- YOUR ASSIGNMENT -
Please write out exactly the lines of the data below from the line holding "[=], none for" through the line holding "forall rows i", and leave out the rest.

- SUPPLIED MATERIAL -

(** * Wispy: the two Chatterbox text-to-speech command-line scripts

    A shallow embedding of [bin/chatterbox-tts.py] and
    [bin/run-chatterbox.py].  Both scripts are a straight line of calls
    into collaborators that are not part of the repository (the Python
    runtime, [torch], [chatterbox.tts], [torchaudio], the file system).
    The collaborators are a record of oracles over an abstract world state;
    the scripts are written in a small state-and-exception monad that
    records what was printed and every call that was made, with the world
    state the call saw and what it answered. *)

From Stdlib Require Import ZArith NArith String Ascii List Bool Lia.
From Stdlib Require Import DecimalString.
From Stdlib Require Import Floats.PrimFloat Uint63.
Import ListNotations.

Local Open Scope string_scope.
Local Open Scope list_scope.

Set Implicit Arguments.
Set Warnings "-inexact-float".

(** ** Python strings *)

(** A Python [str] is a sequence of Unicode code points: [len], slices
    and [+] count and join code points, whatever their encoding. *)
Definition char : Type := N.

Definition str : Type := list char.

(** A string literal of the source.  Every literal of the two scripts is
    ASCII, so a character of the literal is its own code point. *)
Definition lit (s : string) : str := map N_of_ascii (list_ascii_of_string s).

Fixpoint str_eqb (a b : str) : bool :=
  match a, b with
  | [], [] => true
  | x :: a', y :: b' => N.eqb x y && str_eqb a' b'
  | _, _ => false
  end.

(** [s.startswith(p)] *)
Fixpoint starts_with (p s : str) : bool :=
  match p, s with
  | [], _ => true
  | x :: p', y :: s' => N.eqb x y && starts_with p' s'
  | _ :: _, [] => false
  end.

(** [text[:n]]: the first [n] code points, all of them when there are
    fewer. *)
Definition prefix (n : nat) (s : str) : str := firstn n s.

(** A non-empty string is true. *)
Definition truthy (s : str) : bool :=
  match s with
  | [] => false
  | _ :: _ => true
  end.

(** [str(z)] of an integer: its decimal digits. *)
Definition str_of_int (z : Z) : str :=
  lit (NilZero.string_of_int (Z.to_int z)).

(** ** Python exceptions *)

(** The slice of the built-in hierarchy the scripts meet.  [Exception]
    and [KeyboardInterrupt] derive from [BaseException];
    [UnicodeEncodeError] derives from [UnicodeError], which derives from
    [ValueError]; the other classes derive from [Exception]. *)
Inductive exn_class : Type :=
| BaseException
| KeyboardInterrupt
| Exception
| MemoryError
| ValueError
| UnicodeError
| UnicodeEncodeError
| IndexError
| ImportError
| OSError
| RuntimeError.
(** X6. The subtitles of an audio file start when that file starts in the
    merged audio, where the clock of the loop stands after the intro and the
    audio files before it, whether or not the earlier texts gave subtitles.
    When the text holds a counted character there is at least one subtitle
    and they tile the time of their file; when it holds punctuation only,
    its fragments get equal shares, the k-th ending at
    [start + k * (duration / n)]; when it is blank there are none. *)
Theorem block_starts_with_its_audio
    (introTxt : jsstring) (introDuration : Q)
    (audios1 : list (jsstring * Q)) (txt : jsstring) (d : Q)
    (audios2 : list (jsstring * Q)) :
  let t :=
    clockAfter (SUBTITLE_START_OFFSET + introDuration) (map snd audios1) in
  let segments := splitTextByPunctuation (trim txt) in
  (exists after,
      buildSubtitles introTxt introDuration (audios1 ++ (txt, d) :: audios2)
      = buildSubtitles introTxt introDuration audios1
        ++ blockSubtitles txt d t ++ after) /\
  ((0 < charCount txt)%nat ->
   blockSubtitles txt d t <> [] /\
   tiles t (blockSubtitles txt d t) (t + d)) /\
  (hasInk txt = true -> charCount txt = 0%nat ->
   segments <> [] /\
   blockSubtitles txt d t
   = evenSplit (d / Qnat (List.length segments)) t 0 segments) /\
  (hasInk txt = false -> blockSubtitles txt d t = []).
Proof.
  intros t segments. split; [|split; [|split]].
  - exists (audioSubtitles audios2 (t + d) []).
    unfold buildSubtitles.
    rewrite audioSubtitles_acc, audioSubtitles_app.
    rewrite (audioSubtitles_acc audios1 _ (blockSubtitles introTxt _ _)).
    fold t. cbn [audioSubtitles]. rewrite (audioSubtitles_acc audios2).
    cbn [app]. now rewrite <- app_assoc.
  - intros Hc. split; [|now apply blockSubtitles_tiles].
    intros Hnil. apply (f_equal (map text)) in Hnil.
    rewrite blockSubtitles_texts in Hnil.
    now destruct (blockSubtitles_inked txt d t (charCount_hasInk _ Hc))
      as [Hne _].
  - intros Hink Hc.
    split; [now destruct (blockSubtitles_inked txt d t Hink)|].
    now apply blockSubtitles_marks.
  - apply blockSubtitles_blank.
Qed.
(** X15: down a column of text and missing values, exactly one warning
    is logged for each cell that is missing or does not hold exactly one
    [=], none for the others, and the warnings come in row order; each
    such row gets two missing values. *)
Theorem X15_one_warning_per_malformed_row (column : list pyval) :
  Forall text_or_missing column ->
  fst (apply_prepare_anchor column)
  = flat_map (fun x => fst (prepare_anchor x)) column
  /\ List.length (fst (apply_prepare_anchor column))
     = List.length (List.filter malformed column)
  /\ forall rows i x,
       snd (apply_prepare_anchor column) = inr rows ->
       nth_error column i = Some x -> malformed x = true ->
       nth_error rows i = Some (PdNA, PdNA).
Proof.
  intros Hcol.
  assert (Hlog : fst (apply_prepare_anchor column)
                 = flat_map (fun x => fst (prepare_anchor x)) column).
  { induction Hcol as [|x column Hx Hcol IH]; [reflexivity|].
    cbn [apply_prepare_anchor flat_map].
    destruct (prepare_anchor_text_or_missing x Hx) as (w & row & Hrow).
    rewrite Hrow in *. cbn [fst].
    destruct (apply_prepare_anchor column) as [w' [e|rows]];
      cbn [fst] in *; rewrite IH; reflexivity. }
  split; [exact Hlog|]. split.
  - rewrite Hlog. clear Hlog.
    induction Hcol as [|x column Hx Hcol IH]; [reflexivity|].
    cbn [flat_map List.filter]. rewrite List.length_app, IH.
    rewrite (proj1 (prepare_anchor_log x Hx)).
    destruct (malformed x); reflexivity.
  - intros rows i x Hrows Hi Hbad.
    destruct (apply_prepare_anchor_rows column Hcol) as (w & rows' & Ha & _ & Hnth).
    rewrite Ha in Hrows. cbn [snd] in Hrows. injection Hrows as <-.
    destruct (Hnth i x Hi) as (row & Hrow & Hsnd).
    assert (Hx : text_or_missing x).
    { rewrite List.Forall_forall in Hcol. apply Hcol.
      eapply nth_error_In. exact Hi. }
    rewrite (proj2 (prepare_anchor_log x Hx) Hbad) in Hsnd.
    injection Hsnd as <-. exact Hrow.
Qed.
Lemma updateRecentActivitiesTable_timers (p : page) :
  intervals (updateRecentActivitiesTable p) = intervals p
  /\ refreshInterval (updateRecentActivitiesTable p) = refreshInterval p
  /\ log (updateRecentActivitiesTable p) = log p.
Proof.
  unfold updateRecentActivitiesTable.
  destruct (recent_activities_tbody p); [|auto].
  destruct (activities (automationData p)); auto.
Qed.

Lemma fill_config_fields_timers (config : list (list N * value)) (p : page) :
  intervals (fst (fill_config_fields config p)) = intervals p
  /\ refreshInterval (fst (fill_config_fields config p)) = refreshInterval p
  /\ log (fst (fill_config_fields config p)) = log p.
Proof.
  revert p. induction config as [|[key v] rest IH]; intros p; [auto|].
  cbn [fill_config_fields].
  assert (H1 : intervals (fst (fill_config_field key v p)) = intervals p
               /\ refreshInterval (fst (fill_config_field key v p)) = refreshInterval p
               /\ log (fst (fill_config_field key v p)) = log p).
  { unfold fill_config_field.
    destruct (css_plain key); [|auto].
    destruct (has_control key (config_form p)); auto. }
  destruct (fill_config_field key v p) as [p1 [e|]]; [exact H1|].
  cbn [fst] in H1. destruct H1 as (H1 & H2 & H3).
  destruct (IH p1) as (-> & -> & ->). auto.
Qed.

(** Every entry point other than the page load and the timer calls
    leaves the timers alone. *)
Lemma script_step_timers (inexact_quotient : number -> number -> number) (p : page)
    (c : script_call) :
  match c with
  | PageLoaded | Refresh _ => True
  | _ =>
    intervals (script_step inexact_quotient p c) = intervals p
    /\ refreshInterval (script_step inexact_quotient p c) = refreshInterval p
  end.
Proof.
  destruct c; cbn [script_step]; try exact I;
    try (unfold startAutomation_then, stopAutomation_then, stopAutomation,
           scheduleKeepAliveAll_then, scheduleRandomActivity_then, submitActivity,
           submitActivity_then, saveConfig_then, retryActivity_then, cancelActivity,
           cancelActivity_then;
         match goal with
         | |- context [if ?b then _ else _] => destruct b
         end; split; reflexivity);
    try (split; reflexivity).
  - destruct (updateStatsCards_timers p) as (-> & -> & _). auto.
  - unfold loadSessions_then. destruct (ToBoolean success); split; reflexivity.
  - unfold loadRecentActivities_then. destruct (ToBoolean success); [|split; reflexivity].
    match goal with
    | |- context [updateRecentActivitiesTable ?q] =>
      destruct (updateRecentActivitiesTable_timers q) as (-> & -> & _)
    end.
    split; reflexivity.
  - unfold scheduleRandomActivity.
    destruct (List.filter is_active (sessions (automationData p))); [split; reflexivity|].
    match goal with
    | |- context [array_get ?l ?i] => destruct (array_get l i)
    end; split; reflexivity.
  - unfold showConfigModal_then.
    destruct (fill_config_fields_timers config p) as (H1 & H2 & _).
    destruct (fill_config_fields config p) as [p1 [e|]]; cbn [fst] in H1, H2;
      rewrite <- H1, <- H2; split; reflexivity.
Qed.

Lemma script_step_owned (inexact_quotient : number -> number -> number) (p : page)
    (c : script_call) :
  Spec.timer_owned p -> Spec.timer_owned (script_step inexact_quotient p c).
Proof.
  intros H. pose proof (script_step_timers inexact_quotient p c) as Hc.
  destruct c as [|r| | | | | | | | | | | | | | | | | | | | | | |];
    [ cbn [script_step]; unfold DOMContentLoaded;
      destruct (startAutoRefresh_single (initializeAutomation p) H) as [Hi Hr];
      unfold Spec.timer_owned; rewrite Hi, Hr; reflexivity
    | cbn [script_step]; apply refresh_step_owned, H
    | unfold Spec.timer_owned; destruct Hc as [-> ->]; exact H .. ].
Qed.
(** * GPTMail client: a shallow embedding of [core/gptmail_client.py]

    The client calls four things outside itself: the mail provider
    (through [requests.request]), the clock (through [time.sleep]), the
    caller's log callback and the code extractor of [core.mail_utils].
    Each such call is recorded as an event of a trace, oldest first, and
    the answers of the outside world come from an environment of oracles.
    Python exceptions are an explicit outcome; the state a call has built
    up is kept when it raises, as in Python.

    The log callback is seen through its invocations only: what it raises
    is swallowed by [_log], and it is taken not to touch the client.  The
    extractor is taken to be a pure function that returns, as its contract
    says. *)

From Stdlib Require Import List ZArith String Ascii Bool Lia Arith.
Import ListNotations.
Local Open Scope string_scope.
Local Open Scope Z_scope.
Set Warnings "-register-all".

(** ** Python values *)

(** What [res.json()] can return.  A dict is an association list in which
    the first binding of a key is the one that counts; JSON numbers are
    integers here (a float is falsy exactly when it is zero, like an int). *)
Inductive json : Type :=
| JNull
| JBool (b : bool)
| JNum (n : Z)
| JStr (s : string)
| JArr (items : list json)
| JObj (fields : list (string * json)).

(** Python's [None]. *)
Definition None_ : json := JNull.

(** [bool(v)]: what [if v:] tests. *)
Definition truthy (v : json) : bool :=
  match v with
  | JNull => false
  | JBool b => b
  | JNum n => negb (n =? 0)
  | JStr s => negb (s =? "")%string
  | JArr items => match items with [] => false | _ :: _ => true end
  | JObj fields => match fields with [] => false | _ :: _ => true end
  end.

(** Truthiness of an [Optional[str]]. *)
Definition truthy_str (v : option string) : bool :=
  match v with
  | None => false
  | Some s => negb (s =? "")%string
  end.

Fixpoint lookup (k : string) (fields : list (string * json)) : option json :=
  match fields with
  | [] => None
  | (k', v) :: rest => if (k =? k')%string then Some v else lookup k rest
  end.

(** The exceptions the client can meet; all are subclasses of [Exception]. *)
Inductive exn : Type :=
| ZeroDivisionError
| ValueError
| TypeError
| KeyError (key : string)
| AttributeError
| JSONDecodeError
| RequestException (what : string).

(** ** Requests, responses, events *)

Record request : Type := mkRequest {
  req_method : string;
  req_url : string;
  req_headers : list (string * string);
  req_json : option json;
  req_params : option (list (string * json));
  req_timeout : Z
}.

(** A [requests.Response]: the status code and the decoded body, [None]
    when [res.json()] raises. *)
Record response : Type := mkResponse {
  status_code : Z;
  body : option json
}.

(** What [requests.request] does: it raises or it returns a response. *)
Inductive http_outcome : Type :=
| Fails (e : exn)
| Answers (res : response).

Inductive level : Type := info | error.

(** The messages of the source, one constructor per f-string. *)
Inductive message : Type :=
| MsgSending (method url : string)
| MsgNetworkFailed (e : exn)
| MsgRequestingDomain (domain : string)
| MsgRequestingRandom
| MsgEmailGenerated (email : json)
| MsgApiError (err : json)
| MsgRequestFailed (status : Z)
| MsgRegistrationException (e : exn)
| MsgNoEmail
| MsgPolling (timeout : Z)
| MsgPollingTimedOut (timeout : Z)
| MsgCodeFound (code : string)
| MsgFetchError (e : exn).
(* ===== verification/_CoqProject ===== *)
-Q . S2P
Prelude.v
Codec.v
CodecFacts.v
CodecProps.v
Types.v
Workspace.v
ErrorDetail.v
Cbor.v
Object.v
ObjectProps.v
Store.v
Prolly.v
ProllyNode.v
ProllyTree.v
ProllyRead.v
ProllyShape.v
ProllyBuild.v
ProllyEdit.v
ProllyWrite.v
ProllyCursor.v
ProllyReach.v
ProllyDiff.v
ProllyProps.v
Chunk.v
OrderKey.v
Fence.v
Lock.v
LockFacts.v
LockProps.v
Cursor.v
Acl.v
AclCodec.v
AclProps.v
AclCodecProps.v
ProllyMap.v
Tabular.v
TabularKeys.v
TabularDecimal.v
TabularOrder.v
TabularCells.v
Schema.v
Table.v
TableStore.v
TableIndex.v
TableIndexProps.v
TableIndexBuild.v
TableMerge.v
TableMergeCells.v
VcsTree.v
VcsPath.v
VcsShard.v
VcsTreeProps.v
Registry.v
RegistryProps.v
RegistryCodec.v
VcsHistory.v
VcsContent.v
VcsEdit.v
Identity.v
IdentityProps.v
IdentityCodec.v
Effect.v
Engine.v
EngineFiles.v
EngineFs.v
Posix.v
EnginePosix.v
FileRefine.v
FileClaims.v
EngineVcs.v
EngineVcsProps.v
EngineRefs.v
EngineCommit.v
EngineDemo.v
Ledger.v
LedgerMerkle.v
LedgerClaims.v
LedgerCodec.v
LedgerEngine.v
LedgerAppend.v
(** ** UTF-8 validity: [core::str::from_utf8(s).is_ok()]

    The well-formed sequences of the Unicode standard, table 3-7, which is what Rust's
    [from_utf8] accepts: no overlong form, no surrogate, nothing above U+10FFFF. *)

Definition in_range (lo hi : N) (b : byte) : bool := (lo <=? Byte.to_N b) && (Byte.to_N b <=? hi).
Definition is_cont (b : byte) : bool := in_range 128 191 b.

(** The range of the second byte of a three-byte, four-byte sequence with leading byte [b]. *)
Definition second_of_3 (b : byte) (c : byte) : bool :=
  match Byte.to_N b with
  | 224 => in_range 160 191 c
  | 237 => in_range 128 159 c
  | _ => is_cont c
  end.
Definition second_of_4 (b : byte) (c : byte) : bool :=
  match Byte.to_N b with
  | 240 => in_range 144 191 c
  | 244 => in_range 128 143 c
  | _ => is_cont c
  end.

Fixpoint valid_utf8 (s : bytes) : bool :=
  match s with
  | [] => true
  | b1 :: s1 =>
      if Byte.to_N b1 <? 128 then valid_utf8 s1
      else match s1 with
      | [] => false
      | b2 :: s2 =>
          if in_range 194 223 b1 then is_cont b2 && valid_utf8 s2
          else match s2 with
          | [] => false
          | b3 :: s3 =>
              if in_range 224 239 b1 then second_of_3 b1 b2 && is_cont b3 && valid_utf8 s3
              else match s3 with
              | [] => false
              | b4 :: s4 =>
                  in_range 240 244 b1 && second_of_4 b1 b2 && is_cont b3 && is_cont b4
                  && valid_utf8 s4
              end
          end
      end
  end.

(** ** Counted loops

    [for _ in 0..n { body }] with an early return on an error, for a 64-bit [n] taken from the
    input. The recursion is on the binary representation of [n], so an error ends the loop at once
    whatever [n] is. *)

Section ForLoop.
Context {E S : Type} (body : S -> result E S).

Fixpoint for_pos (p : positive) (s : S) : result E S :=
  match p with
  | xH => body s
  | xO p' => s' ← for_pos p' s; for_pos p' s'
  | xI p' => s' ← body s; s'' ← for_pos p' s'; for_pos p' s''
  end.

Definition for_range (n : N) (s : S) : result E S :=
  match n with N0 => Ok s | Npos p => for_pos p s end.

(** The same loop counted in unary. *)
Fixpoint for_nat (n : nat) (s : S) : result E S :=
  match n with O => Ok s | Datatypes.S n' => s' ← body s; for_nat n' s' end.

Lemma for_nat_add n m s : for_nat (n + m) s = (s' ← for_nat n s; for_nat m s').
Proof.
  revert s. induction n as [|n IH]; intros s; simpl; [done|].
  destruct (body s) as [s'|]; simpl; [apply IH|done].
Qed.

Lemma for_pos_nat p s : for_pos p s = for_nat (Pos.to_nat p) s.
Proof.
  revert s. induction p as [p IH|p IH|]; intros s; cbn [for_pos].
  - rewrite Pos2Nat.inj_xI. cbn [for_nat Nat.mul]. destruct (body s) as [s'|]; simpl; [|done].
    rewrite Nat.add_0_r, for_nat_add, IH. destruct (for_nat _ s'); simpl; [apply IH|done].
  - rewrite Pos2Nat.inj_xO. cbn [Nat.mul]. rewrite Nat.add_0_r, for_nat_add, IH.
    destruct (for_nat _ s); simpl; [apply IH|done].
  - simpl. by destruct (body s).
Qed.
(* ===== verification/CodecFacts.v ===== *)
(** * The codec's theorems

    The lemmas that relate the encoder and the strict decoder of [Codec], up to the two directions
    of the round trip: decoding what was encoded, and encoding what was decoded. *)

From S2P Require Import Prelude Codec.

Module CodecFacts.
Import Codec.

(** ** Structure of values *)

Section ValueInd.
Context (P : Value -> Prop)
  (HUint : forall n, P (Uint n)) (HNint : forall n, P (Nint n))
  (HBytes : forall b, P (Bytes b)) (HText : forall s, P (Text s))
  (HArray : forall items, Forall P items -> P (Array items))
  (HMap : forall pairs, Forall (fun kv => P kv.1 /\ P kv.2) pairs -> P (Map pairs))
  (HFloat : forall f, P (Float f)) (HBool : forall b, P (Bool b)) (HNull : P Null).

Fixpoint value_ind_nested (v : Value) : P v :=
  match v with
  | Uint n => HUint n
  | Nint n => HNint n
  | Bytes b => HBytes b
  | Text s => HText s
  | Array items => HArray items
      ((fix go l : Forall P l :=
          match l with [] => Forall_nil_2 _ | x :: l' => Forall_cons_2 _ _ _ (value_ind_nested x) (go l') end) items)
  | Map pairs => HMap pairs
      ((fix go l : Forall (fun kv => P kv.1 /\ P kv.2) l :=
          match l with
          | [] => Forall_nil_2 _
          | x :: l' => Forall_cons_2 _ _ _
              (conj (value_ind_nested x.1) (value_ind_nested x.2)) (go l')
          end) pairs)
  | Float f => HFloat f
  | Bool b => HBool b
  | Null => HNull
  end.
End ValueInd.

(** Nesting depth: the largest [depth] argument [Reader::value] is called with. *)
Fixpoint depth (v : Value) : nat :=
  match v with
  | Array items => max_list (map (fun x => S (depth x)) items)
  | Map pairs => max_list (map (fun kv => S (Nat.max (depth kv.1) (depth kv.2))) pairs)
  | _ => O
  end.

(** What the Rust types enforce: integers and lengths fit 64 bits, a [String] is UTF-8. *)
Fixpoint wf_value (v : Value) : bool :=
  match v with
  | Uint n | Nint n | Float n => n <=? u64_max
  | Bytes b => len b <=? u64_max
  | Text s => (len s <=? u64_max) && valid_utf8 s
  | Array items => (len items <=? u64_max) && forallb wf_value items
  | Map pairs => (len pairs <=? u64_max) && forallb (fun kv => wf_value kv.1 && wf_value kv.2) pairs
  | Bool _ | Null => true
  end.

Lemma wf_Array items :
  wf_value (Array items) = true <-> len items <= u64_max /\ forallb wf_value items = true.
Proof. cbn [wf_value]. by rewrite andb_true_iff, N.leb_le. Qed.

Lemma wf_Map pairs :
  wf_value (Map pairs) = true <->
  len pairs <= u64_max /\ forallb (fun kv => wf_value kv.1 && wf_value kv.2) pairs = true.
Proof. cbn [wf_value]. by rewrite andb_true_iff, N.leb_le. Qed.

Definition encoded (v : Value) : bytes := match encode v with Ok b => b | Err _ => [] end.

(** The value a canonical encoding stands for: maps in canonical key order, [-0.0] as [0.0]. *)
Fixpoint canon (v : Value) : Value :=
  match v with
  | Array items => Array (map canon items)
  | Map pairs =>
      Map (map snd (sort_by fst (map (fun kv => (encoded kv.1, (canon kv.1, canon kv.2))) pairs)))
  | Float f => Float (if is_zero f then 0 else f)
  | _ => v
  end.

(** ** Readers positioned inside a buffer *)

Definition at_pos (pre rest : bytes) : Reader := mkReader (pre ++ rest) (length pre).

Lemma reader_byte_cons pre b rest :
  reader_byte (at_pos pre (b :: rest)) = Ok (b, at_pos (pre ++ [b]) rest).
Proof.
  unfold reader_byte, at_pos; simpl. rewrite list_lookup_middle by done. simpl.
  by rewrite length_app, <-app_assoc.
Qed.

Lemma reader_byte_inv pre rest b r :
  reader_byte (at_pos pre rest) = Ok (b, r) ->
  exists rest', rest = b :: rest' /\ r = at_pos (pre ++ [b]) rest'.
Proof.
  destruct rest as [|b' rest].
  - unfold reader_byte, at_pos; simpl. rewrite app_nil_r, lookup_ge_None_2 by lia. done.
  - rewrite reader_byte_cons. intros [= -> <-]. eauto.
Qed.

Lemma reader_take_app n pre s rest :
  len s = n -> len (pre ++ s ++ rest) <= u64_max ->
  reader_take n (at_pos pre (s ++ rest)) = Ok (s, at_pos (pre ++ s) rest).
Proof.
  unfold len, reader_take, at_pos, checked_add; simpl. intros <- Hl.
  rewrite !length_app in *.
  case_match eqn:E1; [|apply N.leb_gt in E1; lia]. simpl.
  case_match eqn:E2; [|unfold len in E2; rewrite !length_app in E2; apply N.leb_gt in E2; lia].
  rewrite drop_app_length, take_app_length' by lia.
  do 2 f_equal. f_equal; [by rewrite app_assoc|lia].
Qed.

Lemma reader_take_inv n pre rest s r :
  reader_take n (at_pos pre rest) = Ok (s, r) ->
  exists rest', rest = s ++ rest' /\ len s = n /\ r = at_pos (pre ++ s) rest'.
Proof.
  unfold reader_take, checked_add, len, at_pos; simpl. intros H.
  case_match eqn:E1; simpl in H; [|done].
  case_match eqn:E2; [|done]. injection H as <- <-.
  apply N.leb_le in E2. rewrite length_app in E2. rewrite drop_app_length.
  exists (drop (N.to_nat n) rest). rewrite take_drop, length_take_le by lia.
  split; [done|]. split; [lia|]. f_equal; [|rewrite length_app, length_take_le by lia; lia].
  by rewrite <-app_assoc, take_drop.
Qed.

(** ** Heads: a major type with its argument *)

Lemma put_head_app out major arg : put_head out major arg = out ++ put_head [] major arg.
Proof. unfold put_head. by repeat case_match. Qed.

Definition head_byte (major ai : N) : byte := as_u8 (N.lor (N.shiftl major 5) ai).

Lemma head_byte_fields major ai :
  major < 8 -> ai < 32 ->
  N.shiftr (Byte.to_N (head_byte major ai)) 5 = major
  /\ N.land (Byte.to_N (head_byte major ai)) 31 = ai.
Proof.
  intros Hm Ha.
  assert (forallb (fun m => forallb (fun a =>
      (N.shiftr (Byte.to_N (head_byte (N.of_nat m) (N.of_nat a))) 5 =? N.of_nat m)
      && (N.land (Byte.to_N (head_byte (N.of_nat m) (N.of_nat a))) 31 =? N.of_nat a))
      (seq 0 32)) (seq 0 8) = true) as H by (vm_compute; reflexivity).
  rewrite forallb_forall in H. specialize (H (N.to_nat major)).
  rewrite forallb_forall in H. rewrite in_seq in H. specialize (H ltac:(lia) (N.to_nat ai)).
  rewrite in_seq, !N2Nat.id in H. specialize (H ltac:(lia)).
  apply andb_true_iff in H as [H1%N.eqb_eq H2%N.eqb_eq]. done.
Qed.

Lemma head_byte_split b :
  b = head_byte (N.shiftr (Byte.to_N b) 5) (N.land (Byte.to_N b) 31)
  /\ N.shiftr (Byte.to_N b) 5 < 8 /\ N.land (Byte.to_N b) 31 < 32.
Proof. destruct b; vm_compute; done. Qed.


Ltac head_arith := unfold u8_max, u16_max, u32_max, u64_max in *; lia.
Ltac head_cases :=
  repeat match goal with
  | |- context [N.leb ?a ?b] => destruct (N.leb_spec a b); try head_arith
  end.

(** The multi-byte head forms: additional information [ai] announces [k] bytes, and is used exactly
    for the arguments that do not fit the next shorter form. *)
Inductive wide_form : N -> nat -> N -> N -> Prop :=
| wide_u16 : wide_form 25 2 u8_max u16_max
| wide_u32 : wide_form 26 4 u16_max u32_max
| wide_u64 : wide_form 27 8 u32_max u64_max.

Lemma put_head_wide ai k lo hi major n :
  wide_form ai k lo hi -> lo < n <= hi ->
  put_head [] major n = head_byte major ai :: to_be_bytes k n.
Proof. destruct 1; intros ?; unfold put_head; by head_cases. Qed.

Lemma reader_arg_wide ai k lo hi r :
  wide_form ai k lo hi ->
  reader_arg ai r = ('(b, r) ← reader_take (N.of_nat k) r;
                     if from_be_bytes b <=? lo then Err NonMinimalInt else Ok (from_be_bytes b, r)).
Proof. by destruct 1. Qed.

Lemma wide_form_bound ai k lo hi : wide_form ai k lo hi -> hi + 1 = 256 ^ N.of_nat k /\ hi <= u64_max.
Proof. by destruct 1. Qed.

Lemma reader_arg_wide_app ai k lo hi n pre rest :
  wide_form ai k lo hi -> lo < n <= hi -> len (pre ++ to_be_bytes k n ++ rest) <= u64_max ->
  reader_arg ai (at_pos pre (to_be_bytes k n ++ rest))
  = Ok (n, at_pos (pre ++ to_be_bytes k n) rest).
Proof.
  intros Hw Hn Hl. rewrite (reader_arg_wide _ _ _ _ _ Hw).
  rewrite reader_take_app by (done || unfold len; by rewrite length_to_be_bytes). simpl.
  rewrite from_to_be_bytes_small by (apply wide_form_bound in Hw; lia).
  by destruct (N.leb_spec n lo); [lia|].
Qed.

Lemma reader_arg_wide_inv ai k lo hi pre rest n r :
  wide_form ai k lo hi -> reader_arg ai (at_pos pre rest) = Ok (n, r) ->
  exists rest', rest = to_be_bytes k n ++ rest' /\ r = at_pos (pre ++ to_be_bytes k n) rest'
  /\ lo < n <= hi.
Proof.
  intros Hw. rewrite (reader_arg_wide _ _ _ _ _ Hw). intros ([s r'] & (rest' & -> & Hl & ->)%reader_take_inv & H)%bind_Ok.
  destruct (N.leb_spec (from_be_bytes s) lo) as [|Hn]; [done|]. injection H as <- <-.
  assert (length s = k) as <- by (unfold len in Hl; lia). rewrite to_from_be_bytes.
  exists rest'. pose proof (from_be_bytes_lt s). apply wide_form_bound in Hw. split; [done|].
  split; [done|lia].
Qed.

- EXERCISE ANSWER -
    [=], none for the others, and the warnings come in row order; each
    such row gets two missing values. *)
Theorem X15_one_warning_per_malformed_row (column : list pyval) :
  Forall text_or_missing column ->
  fst (apply_prepare_anchor column)
  = flat_map (fun x => fst (prepare_anchor x)) column
  /\ List.length (fst (apply_prepare_anchor column))
     = List.length (List.filter malformed column)
  /\ forall rows i x,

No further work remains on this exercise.